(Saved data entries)
(** One tag byte per variant, in the order the source declares them. *)
Definition op_put (op : Operation) : list Z :=
  match op with
  | OpSet c v => 0 :: put (pair_c indices_c u64_c) (c, v)
  | OpAdd c d => 1 :: put (pair_c indices_c int64) (c, d)
  | OpFill c s t => 2 :: put (pair_c indices_c (pair_c u64_c u64_c)) (c, (s, t))
  | OpHash c i r => 3 :: put (pair_c indices_c (pair_c (array_c u8_c 32) u32_c)) (c, (i, r))
  | OpFoldHashes c s r => 4 :: put (pair_c indices_c (pair_c u64_c u32_c)) (c, (s, r))
  | OpCopy s d => 5 :: put (pair_c indices_c indices_c) (s, d)
  | OpSumSizes o i => 6 :: put (pair_c u16_c indices_c) (o, i)
  | OpInspect a h => 7 :: put (pair_c indices_c bool_c) (a, h)
  | OpFillBytes a b => 8 :: put (pair_c u16_c u8_c) (a, b)
  | OpUndelegation c o => 9 :: put (pair_c indices_c outcome_c) (c, o)
  | OpInvoke p a d s => 10 :: put (pair_c u16_c (pair_c (vec_c indexed_c)
                                (pair_c bytes_c (vec_c cellid_c)))) (p, (a, (d, s)))
  | OpSettle s => 11 :: put settlement_c s
  | OpTransferFromEscrow d s a => 12 :: put (pair_c u16_c (pair_c u16_c u64_c)) (d, (s, a))
  | OpLog m => 13 :: put string_c m
  | OpFail c => 14 :: put u32_c c
  | OpResizeBytes a l b => 15 :: put (pair_c u16_c (pair_c u32_c u8_c)) (a, (l, b))
  end.

Definition tagged {A B} (c : codec A) (f : A -> B) (bs : list Z) : option (B * list Z) :=
  '(x, r) ← get c bs; Some (f x, r).

Definition op_get (bs : list Z) : option (Operation * list Z) :=
  match bs with
  | [] => None
  | 0 :: r => tagged (pair_c indices_c u64_c) (fun p => OpSet p.1 p.2) r
  | 1 :: r => tagged (pair_c indices_c int64) (fun p => OpAdd p.1 p.2) r
  | 2 :: r => tagged (pair_c indices_c (pair_c u64_c u64_c)) (fun p => OpFill p.1 p.2.1 p.2.2) r
  | 3 :: r => tagged (pair_c indices_c (pair_c (array_c u8_c 32) u32_c))
                (fun p => OpHash p.1 p.2.1 p.2.2) r
  | 4 :: r => tagged (pair_c indices_c (pair_c u64_c u32_c))
                (fun p => OpFoldHashes p.1 p.2.1 p.2.2) r
  | 5 :: r => tagged (pair_c indices_c indices_c) (fun p => OpCopy p.1 p.2) r
  | 6 :: r => tagged (pair_c u16_c indices_c) (fun p => OpSumSizes p.1 p.2) r
  | 7 :: r => tagged (pair_c indices_c bool_c) (fun p => OpInspect p.1 p.2) r
  | 8 :: r => tagged (pair_c u16_c u8_c) (fun p => OpFillBytes p.1 p.2) r
  | 9 :: r => tagged (pair_c indices_c outcome_c) (fun p => OpUndelegation p.1 p.2) r
  | 10 :: r => tagged (pair_c u16_c (pair_c (vec_c indexed_c) (pair_c bytes_c (vec_c cellid_c))))
                 (fun p => OpInvoke p.1 p.2.1 p.2.2.1 p.2.2.2) r
  | 11 :: r => tagged settlement_c OpSettle r
  | 12 :: r => tagged (pair_c u16_c (pair_c u16_c u64_c))
                 (fun p => OpTransferFromEscrow p.1 p.2.1 p.2.2) r
  | 13 :: r => tagged string_c OpLog r
  | 14 :: r => tagged u32_c OpFail r
  | 15 :: r => tagged (pair_c u16_c (pair_c u32_c u8_c))
                 (fun p => OpResizeBytes p.1 p.2.1 p.2.2) r
  | _ :: _ => None
  end.

Lemma tagged_put {A B} (c : codec A) (f : A -> B) a rest :
  wf c a -> tagged c f (put c a ++ rest) = Some (f a, rest).
Proof. intros Ha. unfold tagged. by rewrite get_put. Qed.

Lemma Forall_wf_impl {A} (P Q : A -> Prop) l :
  (forall a, P a -> Q a) -> vec_wf P l -> vec_wf Q l.
Proof. intros HPQ [Hl Hn]. split; [by eapply Forall_impl|done]. Qed.

Lemma opt_wf_impl {A} (P Q : A -> Prop) o : (forall a, P a -> Q a) -> opt_wf P o -> opt_wf Q o.
Proof. destruct o; simpl; auto. Qed.

Lemma rescallback_wf c : ResultCallback_wf c -> wf rescallback_c c.
Proof.
  intros (? & Hr & ?). repeat split; try apply H; try apply H0; simpl.
  eapply opt_wf_impl; [|done]. intros r [? ?]. by split.
Qed.

Lemma solix_wf i : SolInstruction_wf i -> wf solix_c i.
Proof.
  intros (? & Ha & ?). split; [done|]. split; [|done]. simpl.
  eapply Forall_wf_impl; [|done]. intros m Hm. by repeat split; apply Hm.
Qed.

Lemma action_wf a : Action_wf a -> wf action_c a.
Proof.
  intros (? & ? & ? & ? & ?). split; [done|]. split; [by apply solix_wf|].
  split; [done|]. split; [done|]. simpl. eapply opt_wf_impl; [apply rescallback_wf|done].
Qed.

Lemma intent_wf i : Intent_wf i -> wf intent_c i.
Proof.
  intros (? & ? & ?). split; [done|]. split; [done|].
  by split; (eapply Forall_wf_impl; [apply action_wf|done]).
Qed.

Lemma settlement_wf s : Settlement_wf s -> wf settlement_c s.
Proof.
  intros (? & ? & ? & ? & ? & ?). split; [done|]. split; [done|]. split; [done|].
  split; [done|]. split; simpl.
  - by eapply Forall_wf_impl; [apply intent_wf|].
  - by eapply Forall_wf_impl; [apply action_wf|].
Qed.

Lemma op_get_put op rest : Operation_wf op -> op_get (op_put op ++ rest) = Some (op, rest).
Proof.
  destruct op; intros Hwf; cbn [op_put op_get app Operation_wf] in *; rewrite tagged_put; try done.
  - destruct Hwf as (? & ? & ? & ?). split; [done|]. split; [|by split].
    eapply Forall_wf_impl; [|done]. intros m Hm. by repeat split; apply Hm.
  - by apply settlement_wf.
  - by apply string_to_bytes_wf.
Qed.

Definition ops_put (ops : list Operation) : list Z :=
  put u64_c (Z.of_nat (length ops)) ++ concat (op_put <$> ops).

Fixpoint ops_get_n (n : nat) (bs : list Z) : option (list Operation * list Z) :=
  match n with
  | O => Some ([], bs)
  | S n => '(op, r) ← op_get bs; '(ops, r) ← ops_get_n n r; Some (op :: ops, r)
  end.

Definition ops_get (bs : list Z) : option (list Operation * list Z) :=
  '(n, r) ← get u64_c bs; ops_get_n (Z.to_nat n) r.

Lemma ops_get_put ops rest :
  vec_wf Operation_wf ops -> ops_get (ops_put ops ++ rest) = Some (ops, rest).
Proof.
  intros [Hops Hn]. unfold ops_get, ops_put.
  rewrite <-app_assoc, get_put by (simpl; lia). cbn [mbind option_bind]. rewrite Nat2Z.id.
  clear Hn. induction Hops as [|op ops Hop _ IH]; [done|].
  rewrite fmap_cons. cbn [length ops_get_n concat].
  rewrite <-app_assoc, op_get_put by done. cbn [mbind option_bind]. by rewrite IH.
Qed.

Definition ops_c : codec (list Operation) :=
  mkCodec ops_put ops_get (vec_wf Operation_wf) ops_get_put.

Definition ix_put (i : Instruction) : list Z :=
  match i with
  | IxCreate i s => 0 :: put (pair_c cellid_c u32_c) (i, s)
  | IxDelegate i v f => 1 :: put (pair_c cellid_c (pair_c (option_c pubkey_c) u32_c)) (i, (v, f))
  | IxResize s => 2 :: put u32_c s
  | IxExecute n ops => 3 :: put (pair_c u64_c ops_c) (n, ops)
  | IxAction n g ops => 4 :: put (pair_c u64_c (pair_c guard_c ops_c)) (n, (g, ops))
  | IxHandleResult => [5]
  end.

Definition ix_get (bs : list Z) : option (Instruction * list Z) :=
  match bs with
  | 0 :: r => tagged (pair_c cellid_c u32_c) (fun p => IxCreate p.1 p.2) r
  | 1 :: r => tagged (pair_c cellid_c (pair_c (option_c pubkey_c) u32_c))
                (fun p => IxDelegate p.1 p.2.1 p.2.2) r
  | 2 :: r => tagged u32_c IxResize r
  | 3 :: r => tagged (pair_c u64_c ops_c) (fun p => IxExecute p.1 p.2) r
  | 4 :: r => tagged (pair_c u64_c (pair_c guard_c ops_c)) (fun p => IxAction p.1 p.2.1 p.2.2) r
  | 5 :: r => Some (IxHandleResult, r)
  | _ => None
  end.

Lemma ix_get_put i rest : Instruction_wf i -> ix_get (ix_put i ++ rest) = Some (i, rest).
Proof.
  destruct i; intros Hwf; cbn [ix_put ix_get app Instruction_wf] in *;
    try (rewrite tagged_put; [done|]); done.
Qed.
(* ===== verification/Execute.v ===== *)
(** The fixture executor: [programs/fixture/src/execute/mod.rs], with
    [handle_result] of [execute/settlement.rs], which calls back into it. *)
From S2P Require Import Prelude World Cell Instr Settlement.

Section execute.
Context `{R : Runtime, H : HeaderCodec, C : InstructionCodec, K : IntentSdk}.

(** [CellHeader::try_decode(..).map_err(|_| InvalidAccountData)] *)
Definition decode_cell (d : list Z) : Result CellHeader ProgramError :=
  ok_or (CellHeader_try_decode d) InvalidAccountData.

(** [update]: the closure sees the header and the payload; the payload it
    leaves is in the account even when the revision then overflows. *)
Definition update (a : AccountInfo)
    (f : CellHeader -> list Z -> Result (CellHeader * list Z) ProgramError) : M unit :=
  d ← try_borrow_mut_data a;
  cell ← lift (decode_cell d);
  payload ← lift (CellHeader_payload d);
  '(cell, payload) ← lift (f cell payload);
  let d := take CellHeader_SIZE d ++ payload in
  store_data a d;;
  rev ← lift (ok_or (checked_add64 (revision cell) 1) ArithmeticOverflow);
  d ← lift (CellHeader_write (mkHeader (id cell) (value cell) rev (undelegation cell)) d);
  store_data a d.

Definition set_value (v : Z) (cell : CellHeader) (payload : list Z)
  : Result (CellHeader * list Z) ProgramError :=
  Ok (mkHeader (id cell) v (revision cell) (undelegation cell), payload).

Definition add_value (change : Z) (cell : CellHeader) (payload : list Z)
  : Result (CellHeader * list Z) ProgramError :=
  let? v := ok_or (checked_add_signed64 (value cell) change) ArithmeticOverflow in
  Ok (mkHeader (id cell) v (revision cell) (undelegation cell), payload).

Definition set_outcome (o : UndelegationOutcome) (cell : CellHeader) (payload : list Z)
  : Result (CellHeader * list Z) ProgramError :=
  Ok (mkHeader (id cell) (value cell) (revision cell) o, payload).

Definition set_payload (g : list Z -> Result (list Z) ProgramError)
    (cell : CellHeader) (payload : list Z) : Result (CellHeader * list Z) ProgramError :=
  let? payload := g payload in Ok (cell, payload).

Definition adjust (a : AccountInfo) (change : Z) : M unit := update a (add_value change).

Definition each (accounts : list AccountInfo) (cells : list Z)
    (f : AccountInfo -> M unit) : M unit :=
  for_each (fun i => a ← lift (info accounts i); f a) cells.

(** The closure of [write_payload]: the bytes must fit. *)
Definition put_bytes (bytes payload : list Z) : Result (list Z) ProgramError :=
  if (length bytes <=? length payload)%nat then Ok (write_prefix bytes payload)
  else Err AccountDataTooSmall.

Definition write_payload (a : AccountInfo) (bytes : list Z) : M unit :=
  update a (set_payload (put_bytes bytes)).

(** [payload[..len].copy_from_slice(&source[..len])], [len] the shorter length. *)
Definition copy_bytes (source payload : list Z) : list Z :=
  let len := Nat.min (length source) (length payload) in
  write_prefix (take len source) payload.

(** The body of [Operation::FoldHashes]'s collecting closure. *)
Definition read_hash (accounts : list AccountInfo) (i : Z) : M (list Z) :=
  a ← lift (info accounts i);
  d ← try_borrow_data a;
  payload ← lift (CellHeader_payload d);
  lift (if (HashState_SIZE <=? length payload)%nat then Ok (take HashState_SIZE payload)
        else Err AccountDataTooSmall).

(** One destination of [Operation::Copy]: the source stays borrowed while the
    destination is updated, so the same account is handled apart. *)
Definition copy_one (accounts : list AccountInfo) (sources : list Z)
    (position : nat) (destination : Z) : M unit :=
  match sources !! (position mod length sources)%nat with
  | None => fail NotEnoughAccountKeys
  | Some s =>
      source ← lift (info accounts s);
      destination ← lift (info accounts destination);
      if key source =? key destination
      then update destination (fun cell payload => Ok (cell, payload))
      else holding_data source (fun d =>
             source ← lift (CellHeader_payload d);
             update destination (set_payload (fun payload => Ok (copy_bytes source payload))))
  end.

(** [sum += data_len as u64] over the inputs. *)
Fixpoint sum_sizes (accounts : list AccountInfo) (inputs : list Z) (sum : Z) : M Z :=
  match inputs with
  | [] => mret sum
  | i :: inputs =>
      a ← lift (info accounts i);
      len ← data_len a;
      sum_sizes accounts inputs (sum + len)
  end.

Definition inspect (hash : bool) (a : AccountInfo) : M unit :=
  o ← get_owner a;
  len ← data_len a;
  lams ← get_lamports a;
  if hash then d ← try_borrow_data a; msg (LogObservation o len lams (Some (sha256 d)))
  else msg (LogObservation o len lams None).

Definition fill_bytes (a : AccountInfo) (byte : Z) : M unit :=
  d ← try_borrow_mut_data a;
  store_data a (replicate (length d) byte).

Definition resize_bytes (a : AccountInfo) (len byte : Z) : M unit :=
  account_resize a len;;
  d ← try_borrow_mut_data a;
  match d with
  | [] => mret tt
  | _ :: rest => store_data a (byte :: rest)
  end.

(** The signer seeds of [Operation::Invoke]. *)
Definition signer_seeds (program_id : Pubkey) (i : CellId) : list (list Z) :=
  CellId_seeds i ++ [[(CellId_pda i program_id).2]].

Definition invoke_operation (program_id : Pubkey) (accounts : list AccountInfo)
    (program : Z) (metas : list IndexedMeta) (data : list Z) (signers : list CellId) : M unit :=
  program ← lift (info accounts program);
  resolved ← lift (collect_results (fun m =>
               let? a := info accounts (im_index m) in
               Ok (IndexedMeta_resolve m (key a))) metas);
  infos ← lift (collect_results (fun m => info accounts (im_index m)) metas);
  invoke_signed (mkIx (key program) resolved data) (infos ++ [program])
    (signer_seeds program_id <$> signers).

Definition transfer_from_escrow (accounts : list AccountInfo)
    (destination system amount : Z) : M unit :=
  escrow ← lift (ok_or (last accounts) NotEnoughAccountKeys);
  if is_signer escrow then
    destination ← lift (info accounts destination);
    system ← lift (info accounts system);
    invoke (system_transfer (key escrow) (key destination) amount) [escrow; destination; system]
  else fail MissingRequiredSignature.

(** [destinations.iter().enumerate()] of [Operation::Copy]. *)
Fixpoint copy_all (accounts : list AccountInfo) (sources : list Z)
    (position : nat) (destinations : list Z) : M unit :=
  match destinations with
  | [] => mret tt
  | d :: ds => copy_one accounts sources position d ;;
               copy_all accounts sources (S position) ds
  end.

Definition apply (program_id : Pubkey) (accounts : list AccountInfo) (op : Operation) : M unit :=
  match op with
  | OpSet cells v => each accounts cells (fun a => update a (set_value v))
  | OpAdd cells change => each accounts cells (fun a => adjust a change)
  | OpFill cells seed step => each accounts cells (fun a =>
      update a (set_payload (fun payload => Ok (CellHeader_fill payload seed step))))
  | OpHash cells initial rounds =>
      let hash := HashState_chain initial rounds in
      each accounts cells (fun a => write_payload a hash)
  | OpFoldHashes cells salt rounds =>
      hashes ← mapM_ (read_hash accounts) cells;
      let hash := HashState_fold salt hashes rounds in
      each accounts cells (fun a => write_payload a hash)
  | OpCopy sources destinations =>
      match sources with
      | [] => fail NotEnoughAccountKeys
      | _ :: _ => copy_all accounts sources O destinations
      end
  | OpSumSizes output inputs =>
      sum ← sum_sizes accounts inputs 0;
      a ← lift (info accounts output);
      write_payload a (le_bytes 8 sum)
  | OpInspect indices hash => each accounts indices (inspect hash)
  | OpFillBytes a byte => a ← lift (info accounts a); fill_bytes a byte
  | OpUndelegation cells outcome => each accounts cells (fun a => update a (set_outcome outcome))
  | OpInvoke program metas data signers =>
      invoke_operation program_id accounts program metas data signers
  | OpSettle s => settlement_invoke program_id accounts s
  | OpTransferFromEscrow destination system amount =>
      transfer_from_escrow accounts destination system amount
  | OpResizeBytes a len byte => a ← lift (info accounts a); resize_bytes a len byte
  | OpLog message => msg (LogMessage message)
  | OpFail code => fail (Custom code)
  end.

(** [run]: the operations in order, the failing step logged. *)
Fixpoint run_from (program_id : Pubkey) (accounts : list AccountInfo) (step : nat)
    (ops : list Operation) : M unit :=
  match ops with
  | [] => mret tt
  | op :: ops => fun w =>
      match apply program_id accounts op w with
      | (Ok _, w') => run_from program_id accounts (S step) ops w'
      | (Err e, w') => (Err e, (msg (LogStepFailed step e) w').2)
      end
  end.

Definition run (program_id : Pubkey) (accounts : list AccountInfo) (ops : list Operation)
  : M unit := run_from program_id accounts O ops.

Definition create (program_id : Pubkey) (accounts : list AccountInfo) (i : CellId) (space : Z)
  : M unit :=
  match accounts with
  | [payer; auth; cell; system] =>
      if negb (is_signer auth) || negb (key auth =? authority i) then fail MissingRequiredSignature
      else if space <? Z.of_nat CellHeader_SIZE then fail AccountDataTooSmall
      else
        let (pda, bump) := CellId_pda i program_id in
        if negb (key cell =? pda) then fail InvalidSeeds
        else
          create_pda cell program_id space [CellId_seeds i ++ [[bump]]] system payer true;;
          d ← try_borrow_mut_data cell;
          d ← lift (CellHeader_write (CellHeader_new i) d);
          store_data cell d
  | _ => fail NotEnoughAccountKeys
  end.

Definition delegate (program_id : Pubkey) (accounts : list AccountInfo) (i : CellId)
    (config : DelegateConfig) : M unit :=
  match accounts with
  | [payer; pda; owner_program; buffer; delegation_record; delegation_metadata;
     delegation_program; system_program; auth] =>
      if negb (key auth =? authority i) || negb (is_signer auth) then fail MissingRequiredSignature
      else if negb (key pda =? (CellId_pda i program_id).1) then fail InvalidSeeds
      else
        d ← try_borrow_data pda;
        cell ← lift (decode_cell d);
        if negb (bool_decide (id cell = i)) then fail InvalidSeeds
        else
          let delegate :=
            if bool_decide (dc_validator config = Some system_program_id)
            then delegate_account_with_any_validator else delegate_account in
          delegate (mkDelegateAccounts payer pda owner_program buffer delegation_record
                      delegation_metadata delegation_program system_program)
                   (CellId_seeds i) config
  | _ => fail NotEnoughAccountKeys
  end.

Definition resize (program_id : Pubkey) (accounts : list AccountInfo) (space : Z) : M unit :=
  match accounts with
  | [payer; cell; system] =>
      if negb (is_signer payer) then fail MissingRequiredSignature
      else if space <? Z.of_nat CellHeader_SIZE then fail AccountDataTooSmall
      else
        d ← try_borrow_data cell;
        state ← lift (decode_cell d);
        if negb (key cell =? (CellId_pda (id state) program_id).1) then fail InvalidSeeds
        else
          required ← rent_minimum_balance space;
          lams ← get_lamports cell;
          (if lams <? required
           then invoke (system_transfer (key payer) (key cell) (required - lams))
                  [payer; cell; system]
           else mret tt);;
          account_resize cell space;;
          update cell (fun c payload => Ok (c, payload))
  | _ => fail NotEnoughAccountKeys
  end.

Definition undelegate (program_id : Pubkey) (accounts : list AccountInfo) (data : list Z)
  : M unit :=
  match accounts with
  | cell :: buffer :: payer :: system :: _ =>
      seeds ← lift (ok_or (decode_seeds data) InvalidInstructionData);
      undelegate_account cell program_id buffer payer system seeds;;
      d ← try_borrow_data cell;
      state ← lift (decode_cell d);
      if bool_decide (undelegation state = Reject) then fail (Custom 111) else mret tt
  | _ => fail NotEnoughAccountKeys
  end.

(** [if !response.ok() { if let Some(refund) = effect.refund { .. } }] *)
Definition apply_refund (ok : bool) (effect : ResultCallback) (cell : AccountInfo)
    (remaining : list AccountInfo) : M unit :=
  if ok then mret tt
  else
    match rc_refund effect with
    | None => mret tt
    | Some refund =>
        match remaining with
        | [rcpt] =>
            if negb (key rcpt =? recipient refund) then fail InvalidArgument
            else
              cell_lams ← get_lamports cell;
              debit ← lift (ok_or (checked_sub64 cell_lams (amount refund)) InsufficientFunds);
              rcpt_lams ← get_lamports rcpt;
              credit ← lift (ok_or (checked_add64 rcpt_lams (amount refund)) ArithmeticOverflow);
              put_lamports cell debit;;
              put_lamports rcpt credit
        | _ => fail NotEnoughAccountKeys
        end
    end.

Definition handle_result (accounts : list AccountInfo) (data : list Z) : M unit :=
  match accounts with
  | signer :: cell :: remaining =>
      if negb (key signer =? callback_signer) || negb (is_signer signer)
      then fail MissingRequiredSignature
      else
        '(ok, payload) ← lift (ok_or (magic_response data) InvalidInstructionData);
        effect ← lift (ok_or (callback_deserialize payload) InvalidInstructionData);
        if negb (key cell =? rc_cell effect) then fail InvalidArgument
        else
          apply_refund ok effect cell remaining;;
          adjust cell (Z.b2z (negb ok))
  | _ => fail NotEnoughAccountKeys
  end.

(** [let [.., source, _, escrow] = accounts] *)
Definition action_tail (accounts : list AccountInfo) : option (AccountInfo * AccountInfo) :=
  match reverse accounts with
  | escrow :: _ :: source :: _ => Some (source, escrow)
  | _ => None
  end.

Definition run_action (program_id : Pubkey) (accounts : list AccountInfo) (guard : ActionGuard)
    (ops : list Operation) : M unit :=
  match action_tail accounts with
  | None => fail NotEnoughAccountKeys
  | Some (source, escrow) =>
      if negb (key source =? program_id) then fail IncorrectProgramId
      else if negb (is_signer escrow) then fail MissingRequiredSignature
      else
        cell ← lift (ok_or (find_first (fun a => key a =? g_cell guard) accounts)
                       NotEnoughAccountKeys);
        o ← get_owner cell;
        if negb (o =? g_owner guard) then fail InvalidAccountOwner
        else run program_id accounts ops
  end.

Definition is_handle_result (i : Instruction) : bool :=
  match i with IxHandleResult => true | _ => false end.

Definition process (program_id : Pubkey) (accounts : list AccountInfo) (data : list Z) : M unit :=
  match strip_prefix external_undelegate_discriminator data with
  | Some data => undelegate program_id accounts data
  | None =>
      match instruction_get data with
      | None => msg LogInvalidInstruction;; fail InvalidInstructionData
      | Some (instruction, remaining) =>
          if negb (bool_decide (remaining = [])) && negb (is_handle_result instruction)
          then fail InvalidInstructionData
          else
            match instruction with
            | IxCreate i space => create program_id accounts i space
            | IxDelegate i validator freq =>
                delegate program_id accounts i (mkDelegateConfig validator freq)
            | IxResize space => resize program_id accounts space
            | IxExecute _ ops => run program_id accounts ops
            | IxAction _ guard ops => run_action program_id accounts guard ops
            | IxHandleResult => handle_result accounts remaining
            end
      end
  end.
End execute.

** EXERCISE DIRECTIONS **
In the records above, find the line with "step => each accounts cells (fun a =>"; write out exactly that line and each one after it, stopping after the line with "Definition run (program_id".

** REPLY **
  | OpFill cells seed step => each accounts cells (fun a =>
      update a (set_payload (fun payload => Ok (CellHeader_fill payload seed step))))
  | OpHash cells initial rounds =>
      let hash := HashState_chain initial rounds in
      each accounts cells (fun a => write_payload a hash)
  | OpFoldHashes cells salt rounds =>
      hashes ← mapM_ (read_hash accounts) cells;
      let hash := HashState_fold salt hashes rounds in
      each accounts cells (fun a => write_payload a hash)
  | OpCopy sources destinations =>
      match sources with
      | [] => fail NotEnoughAccountKeys
      | _ :: _ => copy_all accounts sources O destinations
      end
  | OpSumSizes output inputs =>
      sum ← sum_sizes accounts inputs 0;
      a ← lift (info accounts output);
      write_payload a (le_bytes 8 sum)
  | OpInspect indices hash => each accounts indices (inspect hash)
  | OpFillBytes a byte => a ← lift (info accounts a); fill_bytes a byte
  | OpUndelegation cells outcome => each accounts cells (fun a => update a (set_outcome outcome))
  | OpInvoke program metas data signers =>
      invoke_operation program_id accounts program metas data signers
  | OpSettle s => settlement_invoke program_id accounts s
  | OpTransferFromEscrow destination system amount =>
      transfer_from_escrow accounts destination system amount
  | OpResizeBytes a len byte => a ← lift (info accounts a); resize_bytes a len byte
  | OpLog message => msg (LogMessage message)
  | OpFail code => fail (Custom code)
  end.

(** [run]: the operations in order, the failing step logged. *)
Fixpoint run_from (program_id : Pubkey) (accounts : list AccountInfo) (step : nat)
    (ops : list Operation) : M unit :=
  match ops with
  | [] => mret tt
  | op :: ops => fun w =>
      match apply program_id accounts op w with
      | (Ok _, w') => run_from program_id accounts (S step) ops w'
      | (Err e, w') => (Err e, (msg (LogStepFailed step e) w').2)
      end
  end.

Definition run (program_id : Pubkey) (accounts : list AccountInfo) (ops : list Operation)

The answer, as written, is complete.